By The Associated Press
Today in History
Today is Friday, April 21, the 111th day of 2017. There are 254 days left in the year.
Today’s Highlight in History:
On April 21, 1967, army officers in Greece staged a coup, seizing power and creating a military dictatorship that ruled the country for the next seven years.
On this date:
In 1649, the Maryland Toleration Act, providing for freedom of worship for all Christians, was passed by the Maryland assembly.
In 1789, John Adams was sworn in as the first vice president of the United States.
In 1836, an army of Texans led by Sam Houston defeated the Mexicans at San Jacinto, assuring Texas independence.
In 1910, author Samuel Langhorne Clemens, better known as Mark Twain, died in Redding, Connecticut, at age 74.
In 1930, fire broke out inside the overcrowded Ohio Penitentiary in Columbus, killing 332 inmates.
In 1942, the first edition of “The Stranger” (L’Etranger), Albert Camus’ (al-BEHR’ kah-MOOZ’) highly influential absurdist novel, was published in Nazi-occupied Paris by Gallimard.
In 1955, the Jerome Lawrence-Robert Lee play “Inherit the Wind,” inspired by the Scopes trial of 1925, opened at the National Theatre in New York.
In 1960, Brazil inaugurated its new capital, Brasilia, transferring the seat of national government from Rio de Janeiro.
In 1962, the Century 21 Exposition, also known as the Seattle World’s Fair, began a six-month run.
In 1977, the musical play “Annie,” based on the “Little Orphan Annie” comic strip, opened on Broadway, beginning a run of 2,377 performances.
In 1986, a rediscovered vault in Chicago’s Lexington Hotel that was linked to Al Capone was opened during a widely watched live TV special hosted by Geraldo Rivera; aside from a few bottles and a sign, the vault turned out to be empty.
In 1992, Robert Alton Harris became the first person executed by the state of California in 25 years as he was put to death in the gas chamber for the 1978 murder of two teen-age boys, John Mayeski and Michael Baker.

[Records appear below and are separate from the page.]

(* ===== verification/Scope.v ===== *)
(** * What a packet may do to a scope

    The invariant [scope_ok] of a scope, and the relation [evolves m c c']: the
    changes a packet of client [m] may make, whatever it carries and whatever
    the environment answers.  It is a preorder, each primitive operation of
    Handler.v is in it, and so is every handler of Interface.v; Discover.v,
    Request.v and System.v take the invariant and the frame of a packet from
    here. *)

From S2P Require Import Prelude GoStd GoNet Pool GoCache Dhcp4 Database Utils Handler Interface.

(** ** Pools that only grow *)

(** Nobody loses an index; the indexes gained go to [m] or to [FakeMac]. *)
Record pool_grows (m : string) (dp dp' : DHCPPool) : Prop := {
  grows_wf : pool_wf dp';
  grows_capacity : capacity dp' = capacity dp;
  grows_keeps : forall i k, mac dp !! i = Some k -> mac dp' !! i = Some k;
  grows_gains : forall i k, mac dp' !! i = Some k -> mac dp !! i = Some k \/ k = m \/ k = FakeMac
}.

Lemma pool_grows_refl m dp : pool_wf dp -> pool_grows m dp dp.
Proof. split; auto. Qed.

Lemma pool_grows_trans m dp1 dp2 dp3 :
  pool_grows m dp1 dp2 -> pool_grows m dp2 dp3 -> pool_grows m dp1 dp3.
Proof.
  intros [W1 C1 K1 G1] [W2 C2 K2 G2]. split; [done | congruence | auto | ].
  intros i k H. apply G2 in H as [H|H]; auto.
Qed.

Lemma assign_grows m m' dp i :
  pool_wf dp -> is_Some (free dp !! i) -> m' = m \/ m' = FakeMac ->
  pool_grows m dp (set_mac (<[i := m']> (mac dp)) (set_free (delete i (free dp)) dp)).
Proof.
  intros Hwf Hi Hm. split; [by apply assign_wf | done | | ]; simpl; intros j k.
  - intros Hj. rewrite lookup_insert_ne; [done | intros <-].
    apply (free_iff_vacant dp i Hwf) in Hi as [_ Hi]. simpl in Hi. congruence.
  - rewrite lookup_insert. case_decide; [ | by left]. intros [= <-]. by right.
Qed.

Lemma ReserveIPIndex_grows m m' dp i :
  pool_wf dp -> m' = m \/ m' = FakeMac -> pool_grows m dp (ReserveIPIndex dp i m').1.
Proof.
  intros Hwf Hm. unfold ReserveIPIndex. split_matches; try by apply pool_grows_refl.
  by apply (assign_grows m m' dp).
Qed.

Lemma GetFreeIPIndex_grows ch m dp :
  choice_ok ch -> pool_wf dp -> pool_grows m dp (GetFreeIPIndex ch dp m).1.
Proof.
  intros Hc Hwf. unfold GetFreeIPIndex.
  destruct (Z.of_nat (size (free dp)) =? 0) eqn:E; [by apply pool_grows_refl | ]. zbool.
  apply (assign_grows m m dp); [done | | by left]. apply pick_available_free; [done.. | lia].
Qed.

(** A reservation that succeeds makes the caller the holder. *)
Lemma ReserveIPIndex_holder dp i m e m' :
  pool_wf dp -> (ReserveIPIndex dp i m).2 = (e, m') -> m <> FreeMac -> m' = m ->
  mac (ReserveIPIndex dp i m).1 !! i = Some m.
Proof.
  intros Hwf. unfold ReserveIPIndex. split_matches; simpl; intros [= <- <-] ??; try congruence.
  apply lookup_insert_eq.
Qed.

Lemma GetFreeIPIndex_holder ch dp m i m' :
  (GetFreeIPIndex ch dp m).2 = (i, m', None) ->
  mac (GetFreeIPIndex ch dp m).1 !! i = Some m.
Proof. unfold GetFreeIPIndex. split_matches; simpl; intros [= <- <-]. apply lookup_insert_eq. Qed.

(** [GetMACIndex] tells the holder of an index. *)
Lemma GetMACIndex_holder dp i m :
  pool_wf dp -> 0 <= i -> m <> FreeMac -> (GetMACIndex dp i).1.2 = m -> mac dp !! i = Some m.
Proof.
  intros Hwf Hi Hm. unfold GetMACIndex, IndexInPool. split_matches; simpl; intros <-; try done.
  zbool. destruct (proj2 (wf_mac dp Hwf i)) as [k Hk]; [split; [lia | done] | ].
  by rewrite Hk.
Qed.

Lemma GetMACIndex_held dp i m :
  pool_wf dp -> mac dp !! i = Some m -> GetMACIndex dp i = (i, m, None).
Proof.
  intros Hwf Hm. destruct (proj1 (wf_mac dp Hwf i)) as [Hi Hf]; [by rewrite Hm | ].
  unfold GetMACIndex, IndexInPool. rewrite (proj2 (Z.ltb_lt _ _)), Hf, Hm by lia. done.
Qed.

(** ** Scopes *)

Section Scope.

Context {CZ : GoCache Z} {LZ : GoCacheLaws Z} {CS : GoCache string} {SQL : SqlDB} {JSON : JSONCodec}
  {D4 : Dhcp4} {LD : Dhcp4Laws}.

(** The addresses of the scope are [first], ..., [first + leaseRange - 1]; the
    pool has an index for each; cached indexes are in range. *)
Record scope_ok (h : DHCPHandler) : Prop := {
  scope_pool : pool_wf (h_available h);
  scope_capacity : capacity (h_available h) = h_leaseRange h;
  scope_range : exists first, To4 (h_start h) = be32 first /\ 0 <= first /\
                  0 < h_leaseRange h /\ first + h_leaseRange h <= 2 ^ 32;
  scope_cached : forall t k x, Get t (h_hwcache h) k = Some x -> 0 <= x < h_leaseRange h;
  scope_lease : 0 <= h_leaseDuration h
}.

(** The fields no packet writes. *)
Definition same_config (h h' : DHCPHandler) : Prop :=
  h_ip h' = h_ip h /\ h_options h' = h_options h /\ h_start h' = h_start h /\
  h_leaseRange h' = h_leaseRange h /\ h_leaseDuration h' = h_leaseDuration h /\
  h_layer2 h' = h_layer2 h /\ h_ipAssigned h' = h_ipAssigned h /\ h_role h' = h_role h /\
  h_ipReserved h' = h_ipReserved h.

Lemma same_config_trans h1 h2 h3 : same_config h1 h2 -> same_config h2 h3 -> same_config h1 h3.
Proof. unfold same_config. intros. repeat split; intuition congruence. Qed.

Definition timer_ok (n : nat) (range : Z) (m : string) (t : timer) : Prop :=
  match act t with
  | FreeIndex n' i => n' = n /\ 0 <= i < range
  | DeleteHw n' k => n' = n /\ k = m
  end.

Record evolves (n : nat) (m : string) (c c' : ctx) : Prop := {
  ev_config : same_config (hdl c) (hdl c');
  ev_pool : pool_grows m (pool c) (pool c');
  ev_cached : forall t k x, Get t (h_hwcache (hdl c')) k = Some x -> 0 <= x < h_leaseRange (hdl c);
  ev_others : forall t k, k <> m -> Get t (h_hwcache (hdl c')) k = Get t (h_hwcache (hdl c)) k;
  ev_timers : exists ts, timers c' = timers c ++ ts /\
                Forall (timer_ok n (h_leaseRange (hdl c)) m) ts
}.

Lemma evolves_ok n m c c' : scope_ok (hdl c) -> evolves n m c c' -> scope_ok (hdl c').
Proof.
  intros [Hp Hc Hr Hx Hl] [(E1 & E2 & E3 & E4 & E5 & E6 & E7) [W C K G] Hx' _ _].
  split; [done | by rewrite E4, <- Hc | by rewrite E3, E4 | by rewrite E4 | by rewrite E5].
Qed.

Lemma evolves_refl n m c : scope_ok (hdl c) -> evolves n m c c.
Proof.
  intros Hs. split; [done | apply pool_grows_refl, Hs | apply Hs | done | ].
  exists []. by rewrite app_nil_r.
Qed.

Lemma evolves_trans n m c1 c2 c3 : evolves n m c1 c2 -> evolves n m c2 c3 -> evolves n m c1 c3.
Proof.
  intros [A G1 X1 O1 (ts1 & T1 & F1)] [B G2 X2 O2 (ts2 & T2 & F2)].
  pose proof A as (_ & _ & _ & A4 & _).
  split.
  - by eapply same_config_trans.
  - by eapply pool_grows_trans.
  - by rewrite <- A4.
  - intros t k Hk. rewrite O2, O1 by done. done.
  - exists (ts1 ++ ts2). rewrite T2, T1, app_assoc. split; [done | ].
    apply Forall_app. split; [done | by rewrite <- A4].
Qed.

(** Changes outside the scope's handler and timers. *)
Lemma evolves_same_hdl n m c c' :
  scope_ok (hdl c) -> hdl c' = hdl c -> timers c' = timers c -> evolves n m c c'.
Proof.
  intros Hs E T. unfold pool in *. split; unfold pool; rewrite ?E;
    [done | apply pool_grows_refl, Hs | apply Hs | done | ].
  exists []. by rewrite T, app_nil_r.
Qed.

Lemma evolves_pool n m c dp :
  scope_ok (hdl c) -> pool_grows m (pool c) dp -> evolves n m c (pool_set dp c).
Proof. intros Hs Hg. split; [done | done | apply Hs | done | exists []; by rewrite app_nil_r]. Qed.

Lemma evolves_hw_set n m now x d c :
  scope_ok (hdl c) -> 0 <= x < h_leaseRange (hdl c) -> 0 < d ->
  evolves n m c (hw_set now m x d c).
Proof.
  intros Hs Hx Hd. split; simpl; [done | apply pool_grows_refl, Hs | | | exists []; by rewrite app_nil_r].
  - intros t k v. destruct (decide (k = m)) as [->|Hk].
    + destruct (decide (t <= now + d)).
      * rewrite get_set_eq by done. congruence.
      * by rewrite get_set_expired by lia.
    + rewrite get_set_ne by congruence. apply Hs.
  - intros t k Hk. by rewrite get_set_ne by congruence.
Qed.

Lemma evolves_xid n m x c : scope_ok (hdl c) -> evolves n m c (upd_hdl (set_xid x) c).
Proof. intros Hs. split; simpl; [done | apply pool_grows_refl, Hs | apply Hs | done | exists []; by rewrite app_nil_r]. Qed.

Lemma range_small h : scope_ok h -> h_leaseRange h <= MaxInt.
Proof. intros [_ _ (a & _ & ? & ? & ?) _ _]. unfold MaxInt. lia. Qed.

Lemma safe_index h x : scope_ok h -> 0 <= x < h_leaseRange h -> safeIntToUint64 x = x.
Proof. intros Hs Hx. pose proof (range_small h Hs). rewrite safeIntToUint64_max; lia. Qed.

Lemma evolves_spawn n m ts c :
  scope_ok (hdl c) -> Forall (timer_ok n (h_leaseRange (hdl c)) m) ts ->
  evolves n m c (spawn ts c).
Proof. intros Hs Hts. split; simpl; [done | apply pool_grows_refl, Hs | apply Hs | done | by exists ts]. Qed.

Lemma evolves_hw_delete n m now c : scope_ok (hdl c) -> evolves n m c (hw_delete now n m c).
Proof.
  intros Hs. unfold hw_delete. destruct (Delete (h_hwcache (hdl c)) m) as [hw ev] eqn:E.
  assert (Ehw : hw = (Delete (h_hwcache (hdl c)) m).1) by (by rewrite E).
  assert (Eev : ev = (Delete (h_hwcache (hdl c)) m).2) by (by rewrite E).
  assert (Hget : forall t k, k <> m -> Get t hw k = Get t (h_hwcache (hdl c)) k).
  { intros t k Hk. rewrite Ehw. by apply get_delete_ne. }
  split; simpl; [done | apply pool_grows_refl, Hs | | done | ].
  - intros t k x. destruct (decide (k = m)) as [->|Hk].
    + by rewrite Ehw, get_delete_eq.
    + rewrite Hget by done. apply Hs.
  - exists (map (on_evicted now n) ev). split; [done | ]. apply Forall_forall.
    intros t Ht. apply list_elem_of_fmap in Ht as (q & -> & Hq).
    rewrite Eev in Hq. apply delete_evicts_stored in Hq as [_ (t & Ht)].
    apply Hs in Ht. split; [done | ]. by rewrite (safe_index (hdl c)).
Qed.

(** ** Indexes and addresses *)

Definition in_range (h : DHCPHandler) (x : Z) : Prop := 0 <= x < h_leaseRange h.

Lemma holder_in_range c x k : scope_ok (hdl c) -> mac (pool c) !! x = Some k -> in_range (hdl c) x.
Proof.
  intros Hs Hx. destruct (proj1 (wf_mac _ (scope_pool _ Hs) x)) as [H _]; [by exists k | ].
  by rewrite (scope_capacity _ Hs) in H.
Qed.

Lemma in_range_evolves n m c c' x : evolves n m c c' -> in_range (hdl c) x <-> in_range (hdl c') x.
Proof. intros [(_ & _ & _ & E & _) _ _ _ _]. unfold in_range. by rewrite E. Qed.

(** The address at an index of the range. *)
Lemma scope_addr h x :
  scope_ok h -> in_range h x ->
  exists first, To4 (h_start h) = be32 first /\ is_u32 first /\ is_u32 (first + x) /\
    IPAdd (h_start h) x = Ret (be32 (first + x)).
Proof.
  intros [_ _ (first & E & H0 & Hr & Hmax) _ _] Hx. exists first. unfold in_range, is_u32 in *.
  repeat split; try lia; try done. apply IPAdd_spec; unfold is_u32; (done || lia).
Qed.

Lemma hw_delete_pool t n k c : pool (hw_delete t n k c) = pool c.
Proof. unfold hw_delete. by destruct (Delete _ _). Qed.

Lemma hw_delete_get t t' n k c : hw_get t (hw_delete t' n k c) k = None.
Proof.
  unfold hw_delete, hw_get. pose proof (get_delete_eq t (h_hwcache (hdl c)) k) as H.
  by destruct (Delete (h_hwcache (hdl c)) k).
Qed.

Lemma ReserveIPIndex_vacant h x k :
  scope_ok h -> in_range h x -> mac (h_available h) !! x = None ->
  GetMACIndex (h_available h) x = (x, FreeMac, Some "Index is free"%string) /\
  exists dp, ReserveIPIndex (h_available h) x k = (dp, (None, k)) /\ mac dp !! x = Some k.
Proof.
  intros Hs [H0 Hx] Hk. rewrite <- (scope_capacity _ Hs) in Hx.
  assert (Hfree : is_Some (free (h_available h) !! x)) by (by apply free_iff_vacant; [apply Hs | ]).
  destruct Hfree as [b Hb]. unfold GetMACIndex, IndexInPool, ReserveIPIndex.
  rewrite (proj2 (Z.ltb_lt _ _)), (proj2 (Z.leb_gt _ _)), Hb by lia. split; [done | ].
  eexists. split; [done | ]. apply lookup_insert_eq.
Qed.

(** ** Entries and holders *)

Definition cached_until (limit x t : Z) : option Z := if t <=? limit then Some x else None.

Lemma cached_until_live limit x t : t <= limit -> cached_until limit x t = Some x.
Proof. intros H. unfold cached_until. by rewrite (proj2 (Z.leb_le _ _)). Qed.

Lemma get_set_until now c k v d t :
  0 < d -> Get t (SetItem now c k v d) k = cached_until (now + d) v t.
Proof.
  intros Hd. unfold cached_until. destruct (Z.leb_spec t (now + d)).
  - by apply get_set_eq.
  - by apply get_set_expired.
Qed.

(** From time [t] on, an index cached for [k] is held by [k]. *)
Definition owned (t : Z) (k : string) (h : DHCPHandler) : Prop :=
  forall t' x, t <= t' -> Get t' (h_hwcache h) k = Some x -> mac (h_available h) !! x = Some k.

Lemma owned_until t k h limit x :
  (forall t, Get t (h_hwcache h) k = cached_until limit x t) ->
  mac (h_available h) !! x = Some k -> owned t k h.
Proof. intros Hg Hk t' y _. rewrite Hg. unfold cached_until. case_match; congruence. Qed.

Lemma owned_none t k h : (forall t, Get t (h_hwcache h) k = None) -> owned t k h.
Proof. intros Hg t' y _. by rewrite Hg. Qed.

Lemma owned_other t n m c c' k :
  evolves n m c c' -> k <> m -> owned t k (hdl c) -> owned t k (hdl c').
Proof.
  intros E Hk Ho t' x Ht. rewrite (ev_others _ _ _ _ E) by done. intros G.
  by apply (grows_keeps _ _ _ (ev_pool _ _ _ _ E)), (Ho t').
Qed.

(** ** Replies *)

Lemma reply_packet_evolves n m e p mt c networkIP ip :
  scope_ok (hdl c) -> evolves n m c (reply_packet e p mt c networkIP ip).1 /\
  hdl (reply_packet e p mt c networkIP ip).1 = hdl c.
Proof.
  intros Hs. unfold reply_packet. destruct (buildReplyOptions _ _ _ _ _ _) as [st r].
  split; [by apply evolves_same_hdl | done].
Qed.

(** The option set of a reply is built whenever the hardware address has the
    six bytes that seed the shuffling. *)
Lemma reply_packet_ret e p mt c networkIP ip :
  (6 <= length (CHAddr p))%nat ->
  exists st opts, reply_packet e p mt c networkIP ip =
    (set_overrides st c,
     Ret (ReplyPacket p mt (To4 (h_ip (hdl c))) ip (h_leaseDuration (hdl c)) opts)).
Proof.
  intros Hl. unfold reply_packet, buildReplyOptions.
  destruct (lookup_lt_is_Some_2 (CHAddr p) 5 ltac:(lia)) as [s ->].
  destruct (ApplyOptionOverrides _ _ _ _) as [st o]. simpl. eauto.
Qed.

End Scope.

Ten years ago: The Fallujah, Iraq, city council chairman (Sami Abdul-Amir al-Jumaili), a critic of al-Qaida who had taken the job after his three predecessors were assassinated, was killed by attackers in a passing car. American billionaire Charles Simonyi (sih-MOHN’-ee) returned to Earth from a dream voyage to the international space station, riding a Russian capsule to a soft landing in Kazakhstan. Professional sailor Reid Stowe and his girlfriend, Soanya Ahmad, set off from North Hoboken, New Jersey, on a 1,000-day, nonstop globe-girdling cruise. (Ahmad abandoned the cruise in Australia in Feb. 2008, saying she was plagued by seasickness and suspecting she was pregnant; Stowe completed the journey as he arrived in New York on June 17, 2010 and met his toddler son, Darshen, for the first time.)
Five years ago: Charles W. “Chuck” Colson, 80, described as the “evil genius” of the Nixon administration who served seven months in prison for a Watergate-related conviction, then spent the next 35 years ministering to prison inmates, died in northern Virginia.